Applied Energy Systems

Have you ever wondered how your body produces energy to produce movement? In this post, I will cover the 3 basic energy systems the body utilizes to contribute to the formation of adenosine triphosphate (ATP), which is what the body uses for energy. The three basic systems are the following: ATP-PCr system, Anaerobic Glycolysis and Oxidative Phohsphorylative Pathway.
Let’s first examine the ATP-PCr system. This system along with anaerobic glycolysis is anaerobic in nature. This means that it doesn’t require oxygen to produce ATP. Anaerobic exercise consists of high intensity exercise lasting less than 2 minutes. The first 3 seconds of exercise uses up stored ATP. The ATP-PCr system only regenerates ATP for about 10 seconds after the onset of intense activity.
Exercises that utilize the ATP-PCr system would include 40 yard dash, weight training in a low rep range, short sprints, complexes, Olympic weight lifting , gymnastics etc. Basically any action, which requires you to produce muscular force in a short time will utilize the ATP-PCr system. This system will run out when your creatine phosphate (CP) levels deplete. This is the reason that creatine is such a highly used and studied supplement. Taking creatine will increase CP levels, resulting in improved strength and muscular size.
Once CP levels are too low, ATP is generated by anaerobic glycolysis. This system utilizes glucose (broken down carbohydrates) for energy. It is active during intense exercise from about 10 seconds until 120 seconds. Exercises that depend on this system include: 200 metre sprints, wrestling, soccer, hockey, and basketball. After 120 seconds, the system must slow down due to high levels of hydrogen ions, which brings us to our next energy system.
The aerobic energy system or oxidative phosphorylative pathway is the most efficient energy system. It produces more ATP then both anaerobic systems. However, it produces ATP at a slower rate than the anaerobic system, which is why it takes longer to start. I won’t go into detail about how it produces ATP, but check out Kreb’s cycle and the electron transport chain if you want more information.

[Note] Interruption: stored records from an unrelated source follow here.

(* ===== verification/Operations.v ===== *)
(** * Job operations: [stillflow-core/src/job_operation.rs]

    The closed set of operations a job can ask for, the checks on their
    descriptors and the digest that identifies them, with the values they
    are made of: inputs ([control_plane.rs], [verification.rs]), export
    destinations ([export.rs]) and drift comparisons ([drift.rs]). *)

From S2P Require Import Prelude Text Secrets Logical Nodes Hex Canonical.

Notation Digest := (list N).
Definition zero_digest : Digest := replicate 32 0%N.
Definition is_zero (d : Digest) : bool := bool_decide (d = zero_digest).

(** ** Inputs *)

Inductive InputRef := InputAsset (asset_id : Uuid) | InputSnapshot (snapshot_id : Uuid).
#[export] Instance InputRef_eq_dec : EqDecision InputRef.
Proof. solve_decision. Defined.
Record ControlPlaneInput := mkInput { input : InputRef; input_version_digest : Digest }.
#[export] Instance ControlPlaneInput_eq_dec : EqDecision ControlPlaneInput.
Proof. solve_decision. Defined.
Definition asset_input (asset_id : Uuid) (version_digest : Digest) : ControlPlaneInput :=
  mkInput (InputAsset asset_id) version_digest.
Definition snapshot_input (snapshot_id : Uuid) (version_digest : Digest) : ControlPlaneInput :=
  mkInput (InputSnapshot snapshot_id) version_digest.

(** ** Export destinations *)

Definition MAX_EXPORT_PATH_DEPTH : N := 8.
Inductive ExportFormat := Csv | Tsv | Jsonl | Parquet.
#[export] Instance ExportFormat_eq_dec : EqDecision ExportFormat.
Proof. solve_decision. Defined.
Definition extension (f : ExportFormat) : string :=
  match f with Csv => "csv" | Tsv => "tsv" | Jsonl => "jsonl" | Parquet => "parquet" end.
Inductive ExportShape := SingleFile | PartitionedSet.
#[export] Instance ExportShape_eq_dec : EqDecision ExportShape.
Proof. solve_decision. Defined.
(** The errors of [ExportDestination::local]. *)
Inductive ExportError :=
| NonAbsoluteRoot | EmptyDestinationPath | PathDepthExceeded | InvalidPathComponent | ExtensionMismatch.
Inductive ExportDestination :=
| ToLocal (root : string) (components : list string)
| ToObjectStore (prefix : string).

Definition is_ascii_alphanumeric (b : N) : bool :=
  (((48 <=? b) && (b <=? 57)) || ((65 <=? b) && (b <=? 90)) || ((97 <=? b) && (b <=? 122)))%N.
Definition validate_export_component (component : string) : result ExportError unit :=
  let bytes := bytes_of component in
  if (len bytes =? 0)%N || (128 <? len bytes)%N then Err InvalidPathComponent else
  match bytes with
  | [] => Err InvalidPathComponent
  | first :: rest =>
      if negb (is_ascii_alphanumeric first) then Err InvalidPathComponent else
      each (fun b => if is_ascii_alphanumeric b || (b =? 46)%N || (b =? 95)%N || (b =? 45)%N
                     then Ok tt else Err InvalidPathComponent) rest
  end.

(** [Path::is_absolute] on Unix. *)
Definition is_absolute (path : string) : bool := starts_with (bytes_of "/") (bytes_of path).
Definition ends_with (suffix text : string) : bool :=
  bool_decide (drop (length (bytes_of text) - length (bytes_of suffix)) (bytes_of text) = bytes_of suffix).

Definition export_destination_local (root : string) (components : list string) (format : ExportFormat) (shape : ExportShape)
  : result ExportError ExportDestination :=
  if negb (is_absolute root) then Err NonAbsoluteRoot else
  if bool_decide (components = []) then Err EmptyDestinationPath else
  if (MAX_EXPORT_PATH_DEPTH <? len components)%N then Err PathDepthExceeded else
  try! each validate_export_component components;
  try! (if bool_decide (shape = SingleFile) then
          name ← ok_or (last components) EmptyDestinationPath;
          let ext := "." +:+ extension format in
          if (str_len name <=? str_len ext)%N || negb (ends_with ext name) then Err ExtensionMismatch else Ok tt
        else Ok tt);
  Ok (ToLocal root components).

(** ** Drift comparisons *)

Definition PROFILE_HISTORY_DRIFT_CONTRACT_VERSION : N := 1.
Definition DRIFT_THRESHOLD_POLICY_VERSION : N := 1.
Inductive DriftBaselineMode := BaselineExplicit (history_id : Uuid) | LatestEligible.
#[export] Instance DriftBaselineMode_eq_dec : EqDecision DriftBaselineMode.
Proof. solve_decision. Defined.
Record DriftObservationWindow := mkWindow { start_sequence : N; end_sequence : N }.
#[export] Instance DriftObservationWindow_eq_dec : EqDecision DriftObservationWindow.
Proof. solve_decision. Defined.
Definition window_validate (w : DriftObservationWindow) : bool := (start_sequence w <? end_sequence w)%N.
Record DriftComparisonRequest := mkComparison {
  dc_workspace_id : Uuid;
  dc_dataset_id : Uuid;
  dc_candidate_history_id : Uuid;
  dc_baseline : DriftBaselineMode;
  dc_threshold_policy_version : N;
  dc_observation_window : option DriftObservationWindow;
  dc_report_contract_version : N;
}.
#[export] Instance DriftComparisonRequest_eq_dec : EqDecision DriftComparisonRequest.
Proof. solve_decision. Defined.
Definition comparison_validate (c : DriftComparisonRequest) : bool :=
  negb (is_nil (dc_workspace_id c)) && negb (is_nil (dc_dataset_id c)) && negb (is_nil (dc_candidate_history_id c))
  && (dc_threshold_policy_version c =? DRIFT_THRESHOLD_POLICY_VERSION)%N
  && (dc_report_contract_version c =? PROFILE_HISTORY_DRIFT_CONTRACT_VERSION)%N
  && match dc_observation_window c with None => true | Some w => window_validate w end.

(** ** Operations *)

Inductive OperationKind := KMaterialize | KVerification | KProfile | KExport | KDrift.
#[export] Instance OperationKind_eq_dec : EqDecision OperationKind.
Proof. solve_decision. Defined.
Definition finish_inner (t : Tables) (run_id : Uuid) (run_target : RunState) (job_target : JobState)
  (snapshot_ref bundle_ref : option Uuid) (outputs : option (list TerminalOutputRef)) (drift : option DriftReportDraft)
  (run_event job_event : EventDraft) (failure : option FailureInfo) : Stored (Tables * (RunRecord * JobRecord)) :=
  try! match snapshot_ref with Some id => validate_id id "Snapshot output reference" | None => Ok tt end;
  try! match bundle_ref with Some id => validate_id id "VerificationBundle output reference" | None => Ok tt end;
  if negb (run_is_terminal run_target) || negb (job_is_terminal job_target)
  then Err (InvalidDraft "terminal finish requires terminal Run and Job states") else
  run ← run_raw t run_id;
  let job_id := r_job_id (run_columns run) in
  job ← job_raw t job_id;
  let row := job.1 in
  if negb (targets_agree run_target job_target) then Err (InvalidDraft "Run and Job terminal states must agree") else
  try! validate_failure_for_target (bool_decide (run_target = RFailed)) failure;
  if negb (allowed_run_transition (r_state run) run_target) || negb (allowed_job_transition (j_state row) job_target)
  then Err (InvalidDraft "terminal state was already changed or is not allowed") else
  checked ← match outputs with
            | Some outputs =>
                done_ ← typed_outputs t run_id run job_id row run_target outputs drift run_event (snapshot_ref, bundle_ref);
                Ok (done_.1.1, done_.1.2, Some (outputs, done_.2))
            | None => Ok (t, (snapshot_ref, bundle_ref), None)
            end;
  let '(t, refs, typed) := checked in
  let '(snapshot_ref, bundle_ref) := refs in
  if negb (bool_decide (run_target = RSucceeded)) && (bool_decide (is_Some snapshot_ref) || bool_decide (is_Some bundle_ref))
  then Err (InvalidDraft "only a successful Run can publish output references") else
  try! validate_output_refs t run_id run snapshot_ref bundle_ref;
  try! validate_state_event run_event RunStream run_id job_id (Some run_id) (event_type_for_run_state run_target);
  try! validate_state_event job_event JobStream job_id job_id None (event_type_for_job_state job_target);
  if (ed_occurred_at run_event <? r_started_at (run_columns run))%Z
     || (ed_occurred_at job_event <? j_queued_at (job_columns row))%Z
  then Err (InvalidTimestampOrder "terminal Run/Job transition") else
  failure_json ← failure_json failure;
  t ← publish_outputs t run_id job_id run_target snapshot_ref bundle_ref typed run_event;
  t ← transition_run_state_tx t run_id (r_state run) run_target (Some (ed_occurred_at run_event));
  let t := update_run (run_set_failure failure_json) run_id t in
  t ← transition_job_state_tx t job_id (j_state row) job_target (Some (ed_occurred_at job_event));
  let t := update_job (job_set_failure failure_json) job_id t in
  t ← append_event_tx t run_event;
  t ← append_event_tx t job_event;
  run_record ← run_from_transaction t run_id;
  job_record ← job_from_transaction t job_id;
  Ok (t, (run_record, job_record)).
(* ===== verification/Sample.v ===== *)
(** * A concrete control plane

    A small instance of the codecs and files the control plane relies on, and
    the life of one export job in it: the operations are executed, so what is
    said about reachable tables can be tried on tables that have something in
    them. *)

From S2P Require Import Prelude Text Secrets Logical Nodes Schedule Automation Hex Canonical Operations Jobs Submissions Outputs Lifecycle Reports Life Refines Reachable.

#[local] Open Scope N_scope.

(** A hash of 32 equal bytes, and the texts of one operation and one output. *)
Definition sample_sha (bytes : list N) : Digest := replicate 32 (foldr N.add 0 bytes mod 255 + 1).
Definition sample_digest : Digest := replicate 32 7.
Definition sample_snapshot : SnapshotRef := mkSnapshotRef 1 2 5 6 sample_digest sample_digest DATASET_SNAPSHOT_VERSION.
Definition sample_operation : JobOperation :=
  mkOperation KExport OPERATION_VERSION
    (DExport sample_snapshot (mkExportRequest 9 Csv SingleFile (DestLocal "/exports" ["rows.csv"]))).
Definition sample_output : ArtifactOutputRef := mkArtifactOutput 1 20 30 KindExportArtifact 1 sample_digest Committed.

Definition sample_findings : list json := [JNull; JBool true; JBool false; JString "x"; JNull].

#[export] Instance sample_codec : JobCodec := {|
  sha256 := sample_sha;
  json_text s := Some (bytes_of s);
  json_print _ := Some "{}";
  json_parse _ := Some (JObject []);
  json_parse_bytes _ :=
    Some (JObject [("artifact_type", JString "drift_report.v1"); ("artifact_body_version", JNumber (PosInt 1));
                   ("findings", JArray sample_findings)]);
  json_tree _ := Some (JObject []);
  operation_to_value _ := Some (JObject []);
  operation_from_value _ := Some sample_operation;
  operation_print _ := Some "{}";
  inputs_to_value _ := JNull;
  inputs_print inputs := Some (if bool_decide (inputs = []) then "[]" else "[snapshot]");
  inputs_parse text := Some (if bool_decide (text = "[]") then [] else [snapshot_input 6 sample_digest]);
  failure_print f := Some (category f);
  failure_parse text := Some (mkFailure text false "lost");
  outputs_print outputs := Some (match outputs with [] => "[]" | _ => "[artifact]" end);
  outputs_parse text := Some (if bool_decide (text = "[]") then [] else [OutArtifact sample_output]);
  uuid_text id := string_of_bytes [(48 + id)];
  uuid_v5 id name := (1000 * id + foldr N.add 0 name);
|}.
#[export] Instance sample_files : StoreFiles := {|
  snapshot_version_digest _ := Ok sample_digest;
  load_bundle id := Err (NotFound id);
|}.

Definition sample_catalog : Catalog :=
  mkCatalog {[1 := "active"]} {[2 := mkSession 1 "open" 0%Z]} {[3 := "active"]}
    {[4 := mkPlanVersion 3 1 [] (digest_hex (sample_sha [])) (digest_hex sample_digest) "published" None]} ∅ ∅
    {[5 := (1, "active")]} {[6 := mkSnapshot 5 2 0 (digest_hex sample_digest) (Z.of_N DATASET_SNAPSHOT_VERSION) 1%Z]} ∅ ∅.

Definition sample_event (id : Uuid) (kind : EventStreamKind) (job : Uuid) (run : option Uuid) (type : ControlPlaneEventType)
  (at_ : DateTime) : EventDraft :=
  event_draft_new id kind (match kind, run with RunStream, Some run => run | _, _ => job end) job
    (match kind with JobStream => None | RunStream => run end) type at_ "request" "correlation" "actor" (JObject []).

(** Job 10 with its run 20 and artifact 30; [key] and [event] tell submissions
    apart. *)
Definition sample_submission (job event : Uuid) (key : string) : JobSubmission :=
  let draft := mkSubmission 1 2 (Some 3) 4 (sample_sha []) (Some sample_operation) job key [snapshot_input 6 sample_digest]
                 (JObject []) (JObject []) zero_digest 5%Z event "request" "correlation" "actor" in
  match submission_try_new draft with Ok s => s | Err _ => draft end.

Definition sample_submit : JobOp := OpSubmit (sample_submission 10 100 "key").
Definition sample_claim : JobOp :=
  OpClaim 10 20 6%Z 1 "engine" (sample_event 101 JobStream 10 (Some 20) JobRunning 6%Z) (sample_event 102 RunStream 10 (Some 20) RunRunning 6%Z).
Definition sample_stage : JobOp := OpCreateArtifact 1 20 30 KindExportArtifact EXTERNAL_ARTIFACT 9 sample_digest (JObject []) 7%Z None.
Definition sample_finish : JobOp :=
  OpFinish 20 RSucceeded Succeeded None None (Some [OutArtifact sample_output]) None
    (sample_event 103 RunStream 10 (Some 20) RunSucceeded 8%Z) (sample_event 104 JobStream 10 (Some 20) JobSucceeded 8%Z) None.
Definition sample_run : list JobOp := [OpCatalog sample_catalog; sample_submit; sample_claim; sample_stage].
Definition sample_done : list JobOp := sample_run ++ [sample_finish].

(** The restart of a process that has lost job 10. *)
Definition sample_recovery : JobRecoveryDraft :=
  mkRecovery 10 20 (sample_event 105 RunStream 10 (Some 20) RunReconciled 9%Z) (sample_event 106 RunStream 10 (Some 20) RunFailed 9%Z)
    (sample_event 107 JobStream 10 (Some 20) JobFailed 9%Z) (mkFailure "worker_lost" true "lost").

Example sample_done_states :
  let t := after sample_done in
  j_state <$> cp_jobs t !! 10 = Some Succeeded /\ r_state <$> cp_runs t !! 20 = Some RSucceeded /\
  a_state <$> cp_artifact_refs t !! 30 = Some Committed /\
  ev_event_type <$> stream t JobStream 10 = [JobQueued; JobRunning; JobSucceeded] /\
  ev_event_type <$> stream t RunStream 20 = [RunRunning; ArtifactCommitted; RunSucceeded].
Proof. by vm_compute. Qed.
Example sample_lost_states :
  let t := after (sample_run ++ [OpReconcile [sample_recovery]]) in
  j_state <$> cp_jobs t !! 10 = Some Failed /\ r_state <$> cp_runs t !! 20 = Some RFailed /\
  a_state <$> cp_artifact_refs t !! 30 = Some AFailed.
Proof. by vm_compute. Qed.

The aerobic energy system can be fueled by glucose (broken down carbohydrates), amino acids (broken down protein) and fatty acids (from broken down triglycerides). Glucose, amino acids and fatty acids are all converted to Acetyl-CoA. Acetyl-CoA is the entry molecule into the Kreb’s cycle.
The aerobic system is utilized during longer, low-intensity exercise. Walking, jogging, cross-country skiing, long distance swimming are all examples of exercises that use the aerobic energy system. As mentioned above, fatty acids can be converted to Acetyl-CoA. This is why the ‘fat loss’ zone exists. It is true that training in this zone, which is around 70% max HR will result in fat loss. Just remember, there is more than one way to skin a cat. Intervals, circuits, complexes are just a few ways you can accelerate fat loss. So don’t get stuck on only aerobic training!